For three days, I drive the city in search of PetCo. Day one, I tell myself that PetCo will be easy
to find. I don't find PetCo. Day two, I use the GPS, but despite reading the directions
before embarking, I immediately take wrong turn after wrong turn so naturally it's as if
it's a biological need, like sex or water, to lose myself.
After two hours, I've found rivers and Laundromats and stores of all kinds, but none
of them are PetCo. I return home, dejected. Day three, I arm myself with machete
and research and I prepare myself for the bush work. The veins in the city's palms
will lure me from the bones into the deep, bloody tissue. I'm a pioneer re-charting
the Mississippi frontier; I'm DaVinci tickling tendons in corpses, catologing how the creek joins the river,
how the strip mall scaffolds the apartment complex. I'm a nursery rhyme, ringing, the Jersey Ridgebone
is connected to the Utica Ridgebone, and the bones are a body in which a million people respire, inspire,
expire, depending on their mood that day. I'm in this city's lungs, not at PetCo. I'm in its stomach, and I
realize all of us were once pioneers in stomachs or bladders, searching for PetCo.

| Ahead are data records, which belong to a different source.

(** The [try] block of [measurement_attribute_preparation]. Its handlers
    return the local [df], so the block yields, next to its outcome, the
    frame bound to [df] and the state of the identifier source when it is
    left. *)
Definition measurement_attribute_preparation_body_with
    (read : string -> pyfloat)
    (file : JsonFile TraitDict) (df : DataFrame) (g : Rng)
  : DataFrame * Rng * outcome DataFrame :=
  match file with
  | Missing => (df, g, Raise FileNotFoundError)
  | Malformed => (df, g, Raise JSONDecodeError)
  | Loaded trait_dict =>
      match measurement_columns trait_dict df with
      | [] =>
          if mem "measurementValue" (non_measurement_columns trait_dict df) then
            match observation_id_generator df g with
            | Raise e => (df, g, Raise e)
            | Return (df, g) =>
                let df := rename df [("measurementType", "propertyName");
                                     ("measurementTypeID", "propertyUrl")] in
                match column df "propertyName" with
                | Raise e => (df, g, Raise e)
                | Return names =>
                    let df := assign_values df "propertyLabel" names in
                    let df := assign_scalar df "propertyDefinition" CNA in
                    (df, g, Return df)
                end
            end
          else
            match observation_id_generator df g with
            | Raise e => (df, g, Raise e)
            | Return (df, g) =>
                let df := assign_scalar df "propertyName" CNA in
                let df := assign_scalar df "measurementValue" CNA in
                let df := assign_scalar df "propertyLabel" CNA in
                let df := assign_scalar df "propertyDefinition" CNA in
                let df := assign_scalar df "measurementUnit" CNA in
                let df := assign_scalar df "propertyUrl" CNA in
                (df, g, Return df)
            end
      | _ :: _ =>
          match melt_measurements_with read trait_dict df g with
          | Raise e => (df, g, Raise e)
          | Return (out, g') => (out, g', Return out)
          end
      end
  end.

I'm in the heart now,
where the cars are busiest. I spiral around PetCo, I know, but PetCo eludes.
For just a jog, a street named Brady is called Welcome Way. I have a cousin Welcome.
Welcome Normal Lay, she's named. That's not a diversion, but a reminder to stay
focused, writes Matt Hart in his Sermons. It's so easy to get lost, looking for PetCo.
Especially when lost, looking for PetCo. If in doubt, take Division, or Locust, or keep going
toward the river, and at the river, start again.